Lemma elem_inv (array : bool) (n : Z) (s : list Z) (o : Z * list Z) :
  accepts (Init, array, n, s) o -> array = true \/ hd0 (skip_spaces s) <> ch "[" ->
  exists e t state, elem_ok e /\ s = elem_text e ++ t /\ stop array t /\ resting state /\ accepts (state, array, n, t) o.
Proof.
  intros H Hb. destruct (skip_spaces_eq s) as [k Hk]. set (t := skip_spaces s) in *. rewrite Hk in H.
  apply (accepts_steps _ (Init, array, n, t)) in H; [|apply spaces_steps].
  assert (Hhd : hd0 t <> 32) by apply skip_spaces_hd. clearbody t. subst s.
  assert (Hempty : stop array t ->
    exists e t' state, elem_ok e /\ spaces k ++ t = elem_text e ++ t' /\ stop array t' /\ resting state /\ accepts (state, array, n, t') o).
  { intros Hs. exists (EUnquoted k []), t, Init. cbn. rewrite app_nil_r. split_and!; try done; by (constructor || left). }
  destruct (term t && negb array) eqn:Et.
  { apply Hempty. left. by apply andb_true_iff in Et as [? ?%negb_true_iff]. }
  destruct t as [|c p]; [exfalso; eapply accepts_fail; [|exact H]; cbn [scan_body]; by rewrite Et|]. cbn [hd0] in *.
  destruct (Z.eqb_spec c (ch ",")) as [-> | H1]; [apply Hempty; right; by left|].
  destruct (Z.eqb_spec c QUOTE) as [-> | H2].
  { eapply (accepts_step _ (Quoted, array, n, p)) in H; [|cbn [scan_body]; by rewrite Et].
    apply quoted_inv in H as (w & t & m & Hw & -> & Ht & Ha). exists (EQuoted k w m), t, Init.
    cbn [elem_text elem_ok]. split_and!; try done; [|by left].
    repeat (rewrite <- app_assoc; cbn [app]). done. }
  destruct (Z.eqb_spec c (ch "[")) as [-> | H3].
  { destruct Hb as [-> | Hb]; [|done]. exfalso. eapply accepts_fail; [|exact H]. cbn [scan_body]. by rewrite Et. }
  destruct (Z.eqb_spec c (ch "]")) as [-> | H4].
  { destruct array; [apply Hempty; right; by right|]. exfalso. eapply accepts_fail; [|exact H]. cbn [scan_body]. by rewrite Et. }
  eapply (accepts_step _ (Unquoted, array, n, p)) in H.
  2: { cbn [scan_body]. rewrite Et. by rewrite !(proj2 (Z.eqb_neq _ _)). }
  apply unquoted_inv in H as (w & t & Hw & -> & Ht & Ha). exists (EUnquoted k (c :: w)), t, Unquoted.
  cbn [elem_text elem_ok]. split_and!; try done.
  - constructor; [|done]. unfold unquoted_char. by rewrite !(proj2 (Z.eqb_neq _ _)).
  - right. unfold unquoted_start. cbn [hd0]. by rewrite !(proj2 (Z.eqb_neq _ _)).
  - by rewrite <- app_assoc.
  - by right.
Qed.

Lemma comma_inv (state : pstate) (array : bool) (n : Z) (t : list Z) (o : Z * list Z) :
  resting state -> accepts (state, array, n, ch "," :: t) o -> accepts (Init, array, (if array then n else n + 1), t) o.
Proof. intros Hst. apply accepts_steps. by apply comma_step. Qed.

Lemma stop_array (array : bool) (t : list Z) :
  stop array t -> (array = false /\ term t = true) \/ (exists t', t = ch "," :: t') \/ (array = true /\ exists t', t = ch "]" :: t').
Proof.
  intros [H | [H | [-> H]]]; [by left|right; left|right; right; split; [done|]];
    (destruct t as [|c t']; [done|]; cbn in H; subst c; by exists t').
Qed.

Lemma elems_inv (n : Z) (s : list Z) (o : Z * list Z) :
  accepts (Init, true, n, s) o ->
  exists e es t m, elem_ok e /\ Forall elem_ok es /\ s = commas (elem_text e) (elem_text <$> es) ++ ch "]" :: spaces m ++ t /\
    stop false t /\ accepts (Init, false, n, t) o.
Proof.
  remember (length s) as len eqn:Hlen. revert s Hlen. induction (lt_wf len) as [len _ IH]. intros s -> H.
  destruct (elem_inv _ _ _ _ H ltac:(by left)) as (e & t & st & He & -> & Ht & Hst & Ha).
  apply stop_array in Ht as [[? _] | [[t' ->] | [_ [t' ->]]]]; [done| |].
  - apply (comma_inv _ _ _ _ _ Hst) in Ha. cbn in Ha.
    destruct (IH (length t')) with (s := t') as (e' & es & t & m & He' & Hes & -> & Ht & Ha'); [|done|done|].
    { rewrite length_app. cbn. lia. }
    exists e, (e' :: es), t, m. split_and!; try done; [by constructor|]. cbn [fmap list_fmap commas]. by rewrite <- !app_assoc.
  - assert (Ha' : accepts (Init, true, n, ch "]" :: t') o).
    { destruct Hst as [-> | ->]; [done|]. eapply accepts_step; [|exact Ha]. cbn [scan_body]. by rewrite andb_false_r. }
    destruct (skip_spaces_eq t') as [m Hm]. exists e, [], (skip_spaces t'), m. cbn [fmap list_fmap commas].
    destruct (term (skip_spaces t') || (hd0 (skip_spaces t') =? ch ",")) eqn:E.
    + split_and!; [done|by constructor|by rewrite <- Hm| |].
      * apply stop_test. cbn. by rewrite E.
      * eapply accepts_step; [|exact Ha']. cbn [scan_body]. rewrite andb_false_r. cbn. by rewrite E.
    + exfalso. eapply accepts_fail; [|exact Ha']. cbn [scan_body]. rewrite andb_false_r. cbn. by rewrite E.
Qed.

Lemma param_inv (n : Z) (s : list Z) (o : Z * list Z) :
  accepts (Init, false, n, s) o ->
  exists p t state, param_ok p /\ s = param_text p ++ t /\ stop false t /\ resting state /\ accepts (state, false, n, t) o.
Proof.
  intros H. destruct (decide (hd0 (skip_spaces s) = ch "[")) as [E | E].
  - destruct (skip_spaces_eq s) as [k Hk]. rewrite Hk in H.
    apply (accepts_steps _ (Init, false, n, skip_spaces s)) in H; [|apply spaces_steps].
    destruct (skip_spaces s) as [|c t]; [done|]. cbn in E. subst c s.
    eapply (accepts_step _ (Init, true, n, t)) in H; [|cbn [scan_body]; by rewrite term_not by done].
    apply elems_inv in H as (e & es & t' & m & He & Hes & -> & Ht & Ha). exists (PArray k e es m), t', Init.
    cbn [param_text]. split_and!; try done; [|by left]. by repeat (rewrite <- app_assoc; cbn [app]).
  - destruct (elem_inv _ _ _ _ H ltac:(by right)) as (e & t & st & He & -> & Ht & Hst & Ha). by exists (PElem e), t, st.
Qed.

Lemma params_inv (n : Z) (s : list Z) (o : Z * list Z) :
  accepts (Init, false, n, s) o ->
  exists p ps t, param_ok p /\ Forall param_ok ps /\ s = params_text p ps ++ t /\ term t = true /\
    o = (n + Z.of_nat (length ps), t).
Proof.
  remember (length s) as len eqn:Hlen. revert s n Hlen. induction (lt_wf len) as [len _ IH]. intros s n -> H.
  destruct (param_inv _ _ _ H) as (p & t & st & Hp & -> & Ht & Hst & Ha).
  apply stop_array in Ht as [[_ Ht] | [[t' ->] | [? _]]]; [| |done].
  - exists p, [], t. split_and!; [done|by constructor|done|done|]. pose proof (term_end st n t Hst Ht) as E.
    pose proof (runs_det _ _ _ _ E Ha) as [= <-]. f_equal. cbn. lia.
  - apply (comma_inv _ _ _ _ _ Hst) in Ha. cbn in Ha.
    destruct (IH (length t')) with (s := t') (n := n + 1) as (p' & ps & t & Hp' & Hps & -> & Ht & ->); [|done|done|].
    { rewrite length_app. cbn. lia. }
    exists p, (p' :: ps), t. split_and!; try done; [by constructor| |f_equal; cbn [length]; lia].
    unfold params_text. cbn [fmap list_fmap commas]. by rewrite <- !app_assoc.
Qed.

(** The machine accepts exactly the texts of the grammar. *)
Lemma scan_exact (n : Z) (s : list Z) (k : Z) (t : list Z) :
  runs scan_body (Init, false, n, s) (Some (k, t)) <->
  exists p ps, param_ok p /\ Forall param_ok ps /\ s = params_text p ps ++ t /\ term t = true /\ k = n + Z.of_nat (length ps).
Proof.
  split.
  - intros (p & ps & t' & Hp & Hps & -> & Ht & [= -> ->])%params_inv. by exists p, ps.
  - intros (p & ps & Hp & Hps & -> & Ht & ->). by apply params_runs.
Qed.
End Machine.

• [How to complete this task]:
Would you print exactly and only the lines of the material above that run from the line with "intros Hs. exists" through the line with "- constructor; [|done].", both included?

• [Completed task]:
  { intros Hs. exists (EUnquoted k []), t, Init. cbn. rewrite app_nil_r. split_and!; try done; by (constructor || left). }
  destruct (term t && negb array) eqn:Et.
  { apply Hempty. left. by apply andb_true_iff in Et as [? ?%negb_true_iff]. }
  destruct t as [|c p]; [exfalso; eapply accepts_fail; [|exact H]; cbn [scan_body]; by rewrite Et|]. cbn [hd0] in *.
  destruct (Z.eqb_spec c (ch ",")) as [-> | H1]; [apply Hempty; right; by left|].
  destruct (Z.eqb_spec c QUOTE) as [-> | H2].
  { eapply (accepts_step _ (Quoted, array, n, p)) in H; [|cbn [scan_body]; by rewrite Et].
    apply quoted_inv in H as (w & t & m & Hw & -> & Ht & Ha). exists (EQuoted k w m), t, Init.
    cbn [elem_text elem_ok]. split_and!; try done; [|by left].
    repeat (rewrite <- app_assoc; cbn [app]). done. }
  destruct (Z.eqb_spec c (ch "[")) as [-> | H3].
  { destruct Hb as [-> | Hb]; [|done]. exfalso. eapply accepts_fail; [|exact H]. cbn [scan_body]. by rewrite Et. }
  destruct (Z.eqb_spec c (ch "]")) as [-> | H4].
  { destruct array; [apply Hempty; right; by right|]. exfalso. eapply accepts_fail; [|exact H]. cbn [scan_body]. by rewrite Et. }
  eapply (accepts_step _ (Unquoted, array, n, p)) in H.
  2: { cbn [scan_body]. rewrite Et. by rewrite !(proj2 (Z.eqb_neq _ _)). }
  apply unquoted_inv in H as (w & t & Hw & -> & Ht & Ha). exists (EUnquoted k (c :: w)), t, Unquoted.
  cbn [elem_text elem_ok]. split_and!; try done.
  - constructor; [|done]. unfold unquoted_char. by rewrite !(proj2 (Z.eqb_neq _ _)).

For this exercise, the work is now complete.